Prompt →
Among the entries below, only the lines starting at the one with "Proof. intros Hf" and ending at the one with "Ltac failed := eapply", both included, are to be printed exactly.

###

(* ===== verification/DpaCmdProps.v ===== *)
(** The commands to a virtqueue of the DPA: nothing leaks, a suspended queue reports its
    indices. *)

From stdpp Require Import list.
From S2P Require Import Prelude Effects DpaRt DpaVq DpaVqProps DpaUsed DpaCmd.

(** * Resources *)

(** ** Every command returns *)

Lemma event_io_returns event i s : post (event_io event i) (fun _ _ => True) s.
Proof. by destruct event. Qed.

Lemma any_returns {S A B} (m : M S A) (k : A -> M S B) s :
  post m (fun _ _ => True) s -> (forall a s', post (k a) (fun _ _ => True) s') -> post (m_bind m k) (fun _ _ => True) s.
Proof. intros Hm Hk. eapply post_bind_mono; [exact Hm|]. intros a s' _. apply Hk. Qed.

Lemma recv_returns event s : post (dpa_virtq_msix_recv event) (fun _ _ => True) s.
Proof. by eapply post_mono; [apply msix_recv_returns|]. Qed.

Create HintDb returns discriminated.
#[export] Hint Resolve event_io_returns recv_returns : returns.

(** Decompose an operation; what is left computes. *)
Ltac solve_returns :=
  repeat (first
    [ solve [auto 2 with returns nocore]
    | apply any_returns; [|intros ? ?]
    | match goal with |- post (match ?x with _ => _ end) _ _ => destruct x end
    | exact I ]).

Lemma modify_returns event c s : post (dpa_virtq_modify event c) (fun _ _ => True) s.
Proof.
  unfold dpa_virtq_modify, modify_done, dpa_virtq_write_rsp, dpa_virtq_duar_arm, dpa_virtq_msix_raise, dpa_virtq_msix_arm, m_when, upd_stats, upd_dvq, get_vq, set_rsp, do_io.
  solve_returns.
Qed.
#[export] Hint Resolve modify_returns : returns.

Lemma do_command_returns event mbox c s : post (do_command event mbox c) (fun _ _ => True) s.
Proof.
  unfold do_command, dpa_virtq_create, dpa_virtq_destroy, dpa_virtq_query, dpa_virtq_health_check, dpa_virtq_get_stats, dpa_virtq_write_rsp, dpa_virtq_duar_arm,
    dpa_virtq_msix_raise, dpa_virtq_msix_arm, m_when, upd_stats, upd_dvq, get_vq, set_rsp, do_io, dpa_window_set_active_mkey.
  solve_returns.
Qed.

(** A command changes neither the resources nor the queue of the DPU. *)
Lemma dpa_call_ok event mbox answers cmd s :
  post (dpa_call event mbox answers cmd) (fun _ s' => sy_log s' = sy_log s /\ sy_dq s' = sy_dq s /\ mb_tail s' = mb_tail s) s.
Proof.
  unfold dpa_call. apply post_modify, post_gets. destruct answers; cbn [negb]; [|by apply post_return].
  set (s1 := s ⦇ mb_sn := _ ⦈). pose proof (do_command_returns event mbox (Some (mb_sn s1, cmd)) (sy_thr s1)) as Hr.
  unfold post, on_thread, m_bind in *. destruct (do_command _ _ _ (sy_thr s1)) as [[t r]| | |]; try done. cbn [res_bind fst snd]. by destruct (snd r).
Qed.

(** ** Creation and destruction *)

(** What a queue holds. *)
Definition queue_resources (msix : bool) : list dpa_res := RCrossMkey :: held_msix msix ++ [RDuar; RShadowMr; RShadow; RThread; RRt; RVq].

Definition create_result (msix : bool) (l0 : list (res_event dpa_res)) (r : option Z) (s : dpa_sys) : Prop :=
  exists es, sy_log s = l0 ++ es /\
  match r with
  | None => held_after es [] = Some []
  | Some _ => held_after es [] = Some (queue_resources msix) /\ msix_eq (sy_dq s) = msix
  end.

Lemma acquire_ok fails r held k P s :
  P None (s ⦇ sy_log := sy_log s ++ map Release held ⦈) -> post k P (s ⦇ sy_log := sy_log s ++ [Acquire r] ⦈) -> post (acquire_res fails r held k) P s.
Proof. intros Hf Hk. unfold acquire_res. by destruct (fails r). Qed.

(** A failure: the events so far are [l], and all that was acquired is released. *)
Lemma failed_create msix l0 l s : sy_log s = l0 ++ l -> held_after l [] = Some [] -> create_result msix l0 None s.
Proof. intros Hl Ht. by exists l. Qed.

Ltac failed := eapply failed_create; [cbn; rewrite <- ?(assoc_L (++)); reflexivity|reflexivity].

Lemma create_last_ok msix l0 es event mbox answers cmd s :
  sy_log s = l0 ++ es -> held_after es [] = Some (RCrossMkey :: held_msix msix ++ [RDuar; RShadowMr; RShadow; RMbox; RThread; RRt; RVq]) -> msix_eq (sy_dq s) = msix ->
  post (let! st := dpa_call event mbox answers cmd in
        if negb (st =? SNAP_DPA_RSP_OK) then
          do! log_all (map Release (RCrossMkey :: held_msix msix ++ [RDuar; RShadowMr; RShadow; RMbox; RThread; RRt; RVq])) in mreturn None
        else do! log (Release RMbox) in mreturn (Some 0)) (create_result msix l0) s.
Proof.
  intros Hl Ht Hm. eapply post_bind_mono; [apply dpa_call_ok|]. intros st s1 (Hl1 & Hq1 & _). cbn beta.
  destruct (negb _).
  - eexists (es ++ _). split; [cbn; rewrite Hl1, Hl, <- (assoc_L (++)); reflexivity|]. rewrite held_after_app, Ht. by destruct msix.
  - eexists (es ++ _). split; [cbn; rewrite Hl1, Hl, <- (assoc_L (++)); reflexivity|]. rewrite held_after_app, Ht. split; [by destruct msix|]. cbn. congruence.
Qed.

Lemma dpa_create_ok event mbox answers fails hw_cq_fails a shadow shadow_mkey cqnum mkey chan s :
  post (snap_dpa_virtq_create event mbox answers fails hw_cq_fails a shadow shadow_mkey cqnum mkey chan)
    (create_result (negb (dc_msix_vector (qa_common a) =? VIRTIO_MSI_NO_VECTOR)) (sy_log s)) s.
Proof.
  unfold snap_dpa_virtq_create. cbv zeta. remember (negb (dc_msix_vector (qa_common a) =? VIRTIO_MSI_NO_VECTOR)) as msix eqn:Hmsix.
  do 3 (apply acquire_ok; [failed|]). apply post_modify, post_modify. do 2 (apply acquire_ok; [failed|]). apply post_modify.
  destruct hw_cq_fails; [apply post_modify, post_return; failed|]. apply acquire_ok; [failed|]. unfold create_msix. destruct msix.
  - do 3 (apply acquire_ok; [failed|]). eapply create_last_ok; [cbn; rewrite <- ?(assoc_L (++)); reflexivity|reflexivity|]. cbn. congruence.
  - apply acquire_ok; [failed|]. eapply create_last_ok; [cbn; rewrite <- ?(assoc_L (++)); reflexivity|reflexivity|]. cbn. congruence.
Qed.

(** The creation of a queue, whichever acquisition, conversion or command fails, releases
    each thing it acquired once and nothing else; when it succeeds the queue holds exactly its
    resources, the mailbox is free again, and a destruction, answered or not, releases them
    all, each once. *)
Theorem create_destroy_balanced event mbox answers answers' fails hw_cq_fails a shadow shadow_mkey cqnum mkey chan s :
  post (let! r := snap_dpa_virtq_create event mbox answers fails hw_cq_fails a shadow shadow_mkey cqnum mkey chan in
        match r with Some _ => snap_dpa_virtq_destroy event mbox answers' | None => mreturn tt end)
    (fun _ s' => exists es, sy_log s' = sy_log s ++ es /\ held_after es [] = Some []) s.
Proof.
  eapply post_bind_mono; [apply dpa_create_ok|]. intros r s1 (es & Hl & Hr). destruct r as [r|]; [|apply post_return; by exists es].
  destruct Hr as [Ht Hm]. unfold snap_dpa_virtq_destroy. apply post_modify. eapply post_bind_mono; [apply dpa_call_ok|]. intros st s2 (Hl2 & Hq2 & _). cbn beta.
  apply post_modify, post_gets. eexists (es ++ [Acquire RMbox] ++ [Release RMbox] ++ map Release _). split.
  - cbn. rewrite Hl2. cbn. rewrite Hl, <- !(assoc_L (++)). reflexivity.
  - rewrite held_after_app, Ht. cbn -[held_after]. rewrite Hq2. cbn -[held_after queue_resources held_msix]. rewrite Hm. by destruct (negb _).
Qed.

(** * Suspend, and ask *)

(** The thread of a ready queue that has answered all commands, and whose mailbox still holds
    the payload of its creation. *)
Record served (s : dpa_sys) : Prop := mk_served {
  sv_rdy : dv_state (dt_vq (sy_thr s)) = DPA_VIRTQ_STATE_RDY;
  sv_sn : cmd_last_sn (sy_thr s) = mb_sn s /\ 0 <= mb_sn s < 2 ^ 32;
  sv_tail : mb_tail s = tail_of_create (dv_common (dt_vq (sy_thr s)))
}.

Lemma next_sn x : 0 <= x < 2 ^ 32 -> (u32 (x + 1) =? x) = false.
Proof. intros Hx. unfold u32, uwrap. apply Z.eqb_neq. Z.div_mod_to_equations. lia. Qed.

Lemma dpa_call_new event mbox cmd s P :
  cmd_last_sn (sy_thr s) = mb_sn s -> 0 <= mb_sn s < 2 ^ 32 ->
  match do_command event mbox (Some (u32 (mb_sn s + 1), cmd)) (sy_thr s) with
  | Ok (t, (_, Some st)) => P st (s ⦇ mb_sn := u32 (mb_sn s + 1) ⦈ ⦇ sy_thr := t ⦈)
  | _ => False
  end -> post (dpa_call event mbox true cmd) P s.
Proof.
  intros Hl Hsn. unfold dpa_call, post, on_thread, m_bind, modify, gets. cbn [res_bind negb].
  change (sy_thr (s ⦇ mb_sn := u32 (mb_sn s + 1) ⦈)) with (sy_thr s). change (mb_sn (s ⦇ mb_sn := u32 (mb_sn s + 1) ⦈)) with (u32 (mb_sn s + 1)).
  destruct (do_command _ _ _ (sy_thr s)) as [[t [d [st|]]]| | |]; cbn [res_bind fst snd]; try done.
Qed.

Lemma suspend_command event mbox sn used avail set t :
  dv_state (dt_vq t) = DPA_VIRTQ_STATE_RDY -> (sn =? cmd_last_sn t) = false ->
  exists t', do_command event mbox (Some (sn, CmdModify (mk_dmod DPA_VIRTQ_STATE_SUSPEND used avail set))) t = Ok (t', (false, Some SNAP_DPA_RSP_OK)) /\
    dv_state (dt_vq t') = DPA_VIRTQ_STATE_SUSPEND /\ cmd_last_sn t' = sn /\
    dv_available_index (dt_vq t') = if set then avail else dv_available_index (dt_vq t).
Proof.
  intros Hst Hsn. unfold do_command, dpa_window_set_active_mkey. unfold m_bind at 1 2, modify at 1, gets at 1. cbn [res_bind].
  change (cmd_last_sn (t ⦇ dt_mkey := mbox ⦈)) with (cmd_last_sn t). rewrite Hsn. unfold dpa_virtq_modify, get_vq, m_bind, gets, modify. cbn [res_bind md_state].
  change (dv_state (dt_vq (t ⦇ dt_mkey := mbox ⦈ ⦇ cmd_last_sn := sn ⦈))) with (dv_state (dt_vq t)). rewrite Hst. destruct set; eexists; repeat split.
Qed.

Lemma query_command event mbox sn t :
  (sn =? cmd_last_sn t) = false ->
  exists t', do_command event mbox (Some (sn, CmdQuery)) t = Ok (t', (false, Some SNAP_DPA_RSP_OK)) /\
    dt_rsp t' = RspState (dv_state (dt_vq t)) (dv_available_index (dt_vq t)) (dv_used_index (dt_vq t)).
Proof.
  intros Hsn. unfold do_command, dpa_window_set_active_mkey. unfold m_bind at 1 2, modify at 1, gets at 1. cbn [res_bind].
  change (cmd_last_sn (t ⦇ dt_mkey := mbox ⦈)) with (cmd_last_sn t). rewrite Hsn. unfold dpa_virtq_query, dpa_virtq_write_rsp, set_rsp, get_vq, m_when, m_bind, gets, modify, mreturn.
  cbn [res_bind]. destruct (bool_decide _); eexists; split; reflexivity.
Qed.

(** C40: A ready queue that is suspended and asked reports the available index it has
    reached when the address of its descriptors is a multiple of 256, and 0 when it is not,
    when the thread answers and the mailbox still holds the rest of the creation: only the
    state is written to the mailbox, and the flag and the indices of the command are then
    the bytes of the creation. *)
Theorem suspended_queue_reports event mbox s
  (Hs : served s) :
  let q := dt_vq (sy_thr s) in
  post (do! virtq_blk_dpa_modify event mbox true SNAP_VIRTIO_BLK_QUEUE_MOD_STATE SNAP_VIRTQ_STATE_SUSPEND in snap_dpa_virtq_query event mbox true)
    (fun r _ => r = (Some (SNAP_VIRTQ_STATE_SUSPEND, if dc_desc (dv_common q) mod 2 ^ 8 =? 0 then dv_available_index q else 0), hw_used_index (sy_dq s))) s.
Proof.
  destruct Hs as [Hr [Hl Hsn] Ht]. cbv zeta. unfold virtq_blk_dpa_modify, snap_dpa_virtq_modify. cbn [Z.eqb SNAP_VIRTIO_BLK_QUEUE_MOD_STATE negb].
  apply post_assoc, post_modify, post_assoc, post_gets, post_assoc. apply post_bind.
  apply dpa_call_new; [done..|]. change (sy_thr (s ⦇ sy_log := _ ⦈)) with (sy_thr s). change (mb_sn (s ⦇ sy_log := _ ⦈)) with (mb_sn s). change (mb_tail (s ⦇ sy_log := _ ⦈)) with (mb_tail s).
  destruct (suspend_command event mbox (u32 (mb_sn s + 1)) (mt_used (mb_tail s)) (mt_avail (mb_tail s)) (mt_set (mb_tail s)) (sy_thr s) Hr) as (t & Hrun & Hst & Hl' & Ha).
  { rewrite Hl. by apply next_sn. }
  cbn [to_dpa_virtq_state]. rewrite Hrun. apply post_assoc, post_modify. apply post_bind, post_return. unfold snap_dpa_virtq_query. apply post_modify. apply post_bind.
  apply dpa_call_new; [exact Hl'|apply u32_range|].
  match goal with |- match do_command _ _ (Some (?n, _)) ?x with _ => _ end => change x with t; set (sn := n) end.
  destruct (query_command event mbox sn t) as (t2 & Hrun2 & Hrsp); [rewrite Hl'; apply next_sn, u32_range|]. rewrite Hrun2. apply post_gets, post_gets, post_modify, post_return.
  change (dt_rsp (sy_thr (_ ⦇ sy_thr := t2 ⦈))) with (dt_rsp t2). rewrite Hrsp, Hst, Ha, Ht. cbn -[Z.modulo Z.land Z.pow].
  change 255 with (2 ^ 8 - 1). rewrite land_mask by lia. by destruct (_ =? 0).
Qed.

###

Response to the task →
Proof. intros Hf Hk. unfold acquire_res. by destruct (fails r). Qed.

(** A failure: the events so far are [l], and all that was acquired is released. *)
Lemma failed_create msix l0 l s : sy_log s = l0 ++ l -> held_after l [] = Some [] -> create_result msix l0 None s.
Proof. intros Hl Ht. by exists l. Qed.

Ltac failed := eapply failed_create; [cbn; rewrite <- ?(assoc_L (++)); reflexivity|reflexivity].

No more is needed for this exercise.